__Records excerpted from a collection__
(** * envire_core: labeled transform graph and tree views

    A shallow embedding of [LabeledTransformTree.hpp], [graph/TreeView.hpp],
    [graph/TransformGraphTypes.hpp] and [Frame.hpp].

    The C++ classes are thin layers over the Boost Graph Library
    ([boost::directed_graph] wrapped in [boost::labeled_graph]).  The BGL
    operations the sources call are modelled by the definitions whose names
    start with [boost_]; the methods of the repository are then transcribed
    statement by statement on top of them.  A call in C++ either returns,
    raises an exception, stops at a failed assertion or has undefined
    behaviour (a null or dangling descriptor is dereferenced); the outcomes
    are kept apart by the [outcome] monad.  What the language leaves open
    is a parameter of the development: the addresses [new] hands out
    ([Allocator]) and whether [assert] is compiled in ([Build]). *)

From stdpp Require Import gmap strings list fin_maps.

Set Default Proof Using "Type".
#[local] Set Warnings "-clear-no-such-hyp".

(** ** Outcomes of a C++ call *)

(** [std_out_of_range] is what [std::unordered_map::at] raises.  The other
    four are the failure kinds the design document names; no function of the
    sources raises them. *)
Inductive exception : Set :=
  | std_out_of_range
  | DuplicateFrame
  | UnknownFrame
  | UnknownEdge
  | InvalidRoot.

(** [Aborts]: an [assert] failed.  [Undefined]: the call dereferenced a null
    or dangling pointer, or broke a precondition of the library. *)
Inductive outcome (A : Type) : Type :=
  | Returns (a : A)
  | Throws (e : exception)
  | Aborts
  | Undefined.
Arguments Returns {A} a.
Arguments Throws {A} e.
Arguments Aborts {A}.
Arguments Undefined {A}.

#[global] Instance outcome_ret : MRet outcome := @Returns.
#[global] Instance outcome_bind : MBind outcome := fun A B f m =>
  match m with
  | Returns a => f a
  | Throws e => Throws e
  | Aborts => Aborts
  | Undefined => Undefined
  end.

(** The call did not return normally. *)
Definition fails {A} (o : outcome A) : Prop :=
  match o with Returns _ => False | _ => True end.

(** ** Descriptors *)

(** A vertex descriptor of [boost::directed_graph] is the address of the
    heap node that stores the vertex; [null_vertex()] is the null pointer. *)
Abbreviation vertex_descriptor := N (only parsing).
Definition null_vertex : vertex_descriptor := 0%N.

(** An edge descriptor carries both endpoints and the address of the stored
    edge property; two descriptors denote the same edge when that address
    agrees. *)
Record edge_descriptor : Set := EdgeDesc {
  ed_source : vertex_descriptor;
  ed_target : vertex_descriptor;
  ed_id : N
}.

#[global] Instance edge_descriptor_eq_dec : EqDecision edge_descriptor.
Proof. solve_decision. Defined.

(** [typedef std::string VertexLabel] *)
Abbreviation VertexLabel := string (only parsing).

(** ** What the language leaves open *)

(** The allocator behind [new].  [new_address n l] is the address returned
    by the allocation with serial number [n] while the objects at the
    addresses [l] are alive.  The language promises only that the address
    is not null and is that of no live object: the address of a freed
    object may be handed out again.  Any run of a program draws its
    addresses from some such function, the serial number standing for the
    history the choice may depend on. *)
Class Allocator : Type := {
  new_address : N → list N → N;
  new_address_fresh : ∀ n l, new_address n l ∉ l;
  new_address_not_null : ∀ n l, new_address n l ≠ 0%N
}.

(** The build: with [NDEBUG] defined, [assert] expands to nothing. *)
Class Build : Set := { NDEBUG : bool }.

(** ** Frame.hpp *)

Record Frame : Set := mkFrame {
  name : string;            (* Frame name *)
  uuid : N;                 (* Unique Identifier *)
  items : list N            (* handles of the items in the node *)
}.

Definition setName (n : string) (f : Frame) : Frame :=
  {| name := n; uuid := uuid f; items := items f |}.

Definition getName (f : Frame) : string := name f.

Section Graph.

(** The edge payload [envire::core::Transform] is defined outside the
    sources at hand and is never inspected by them. *)
Context {Transform : Type}.

(** The generator of frame identifiers. *)
Context (new_uuid : string → N).

Context {allocator : Allocator}.

(** Modelled from the spec: the constructor [Frame(const std::string&)] is
    declared in [Frame.hpp] and defined elsewhere; a frame is created with
    its name, an identifier drawn from a generator, and no items. *)
Definition Frame_of_name (n : string) : Frame :=
  {| name := n; uuid := new_uuid n; items := [] |}.

(** ** The Boost graph the class is built on *)

Record stored_vertex : Set := StoredVertex {
  sv_desc : vertex_descriptor;
  sv_frame : Frame
}.

Record stored_edge : Type := StoredEdge {
  se_id : N;
  se_source : vertex_descriptor;
  se_target : vertex_descriptor;
  se_transform : Transform
}.

(** [boost::directed_graph]: the vertex list and the global edge list, both
    in insertion order, and the serial numbers of the next allocation of a
    vertex node and of an edge property. *)
Record directed_graph : Type := DirectedGraph {
  m_vertices : list stored_vertex;
  m_edges : list stored_edge;
  m_next_vertex : N;
  m_next_edge : N
}.

(** [boost::labeled_graph<TransformGraph, VertexLabel>]: the graph and the
    label index [_map], a [std::map<std::string, vertex_descriptor>]. *)
Record LabeledTransformTree : Type := Labeled {
  _graph : directed_graph;
  _map : gmap string N
}.

Definition descriptor_of (e : stored_edge) : edge_descriptor :=
  EdgeDesc (se_source e) (se_target e) (se_id e).

Definition vertex_set (g : directed_graph) : list vertex_descriptor :=
  sv_desc <$> m_vertices g.

Definition is_live (v : vertex_descriptor) (g : directed_graph) : bool :=
  bool_decide (v ∈ vertex_set g).

Definition stored_at (ed : edge_descriptor) (e : stored_edge) : bool :=
  bool_decide (descriptor_of e = ed).

Definition is_edge (ed : edge_descriptor) (g : directed_graph) : bool :=
  existsb (stored_at ed) (m_edges g).

Definition joins (u v : vertex_descriptor) (e : stored_edge) : bool :=
  bool_decide (se_source e = u) && bool_decide (se_target e = v).

Definition touches (v : vertex_descriptor) (e : stored_edge) : bool :=
  bool_decide (se_source e = v) || bool_decide (se_target e = v).

(** *** Operations of the library *)

Definition boost_empty_graph : directed_graph :=
  {| m_vertices := []; m_edges := []; m_next_vertex := 1; m_next_edge := 1 |}.

(** [add_vertex(g)] followed by [put(vertex_all, g, v, p)]: a new node is
    allocated and appended to the vertex list.  Its address differs from
    those of the vertices in the graph; it may be that of a vertex removed
    earlier. *)
Definition boost_add_vertex (p : Frame) (g : directed_graph)
  : vertex_descriptor * directed_graph :=
  let v := new_address (m_next_vertex g) (vertex_set g) in
  (v, {| m_vertices := m_vertices g ++ [StoredVertex v p];
         m_edges := m_edges g;
         m_next_vertex := N.succ (m_next_vertex g);
         m_next_edge := m_next_edge g |}).

(** [out_degree(v, g)] and [in_degree(v, g)] read the edge lists kept in
    the node [v] points to. *)
Definition boost_out_degree (v : vertex_descriptor) (g : directed_graph) : outcome nat :=
  if is_live v g
  then Returns (length (List.filter (fun e => bool_decide (se_source e = v)) (m_edges g)))
  else Undefined.

Definition boost_in_degree (v : vertex_descriptor) (g : directed_graph) : outcome nat :=
  if is_live v g
  then Returns (length (List.filter (fun e => bool_decide (se_target e = v)) (m_edges g)))
  else Undefined.

(** [edge(u, v, g)]: the first out-edge of [u] whose target is [v]; when
    there is none the descriptor has a null property and the flag is
    false.  Only [u] is dereferenced. *)
Definition boost_edge (u v : vertex_descriptor) (g : directed_graph)
  : outcome (edge_descriptor * bool) :=
  if is_live u g then
    match List.find (joins u v) (m_edges g) with
    | Some e => Returns (descriptor_of e, true)
    | None => Returns (EdgeDesc u v 0, false)
    end
  else Undefined.
(** * Table extraction and reconciliation pipeline of the OCR converter

    A shallow embedding of [table_extractors.py] (backend adapters,
    compatibility probes, backend selection, [combine_tables],
    [extract_all_tables], [export_tables_to_csv]), of the table-consuming
    part of [enhanced_ocr.py] ([pdf_to_docx]), of the tables of
    [docx_styler.py] and of [allowed_file] of [app.py].

    Third-party libraries (PyMuPDF, Camelot, Tabula, pandas, numpy,
    python-docx) are not part of the program: what they answer for a given
    document, a failure included, is supplied by a [World] record, and the
    small pieces of pandas and PyMuPDF semantics the program relies on are
    written out in the modules [Pandas] and [Fitz]. *)

From Stdlib Require Import Ascii String QArith.
From stdpp Require Import base decidable option list sets gmap strings pretty
  sorting.

Local Open Scope string_scope.
Local Open Scope list_scope.

(** ** Python exceptions as an error monad *)

Inductive exn : Type :=
  | ImportError
  | IndexError
  | AttributeError
  | KeyError
  | OtherError (msg : string).

Inductive exc (A : Type) : Type :=
  | Ok (a : A)
  | Raise (e : exn).
Arguments Ok {A} a.
Arguments Raise {A} e.

(** Sequencing: an exception raised by [c] ends the computation. *)
Definition bind {A B} (c : exc A) (f : A → exc B) : exc B :=
  match c with
  | Ok a => f a
  | Raise e => Raise e
  end.

Notation "'do' x <- c ; k" := (bind c (λ x, k))
  (at level 10, x name, c at level 100, k at level 200,
   format "'[v' 'do'  x  <-  c ; '/' k ']'").

(** [try: c  except: h] and [except Exception as e: h]; the model has no
    exception outside [Exception], so both handlers catch everything. *)
Definition try_except {A} (c : exc A) (h : exn → exc A) : exc A :=
  match c with
  | Ok a => Ok a
  | Raise e => h e
  end.

(** [try: c  except ImportError: h]: any other exception passes through. *)
Definition try_except_ImportError {A} (c : exc A) (h : exc A) : exc A :=
  match c with
  | Ok a => Ok a
  | Raise ImportError => h
  | Raise e => Raise e
  end.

__EXERCISE PROMPT__
Write down every line of the data above that includes the string "them".

__EXERCISE OUTPUT__
    statement by statement on top of them.  A call in C++ either returns,
    sources raises them. *)
    sources at hand and is never inspected by them. *)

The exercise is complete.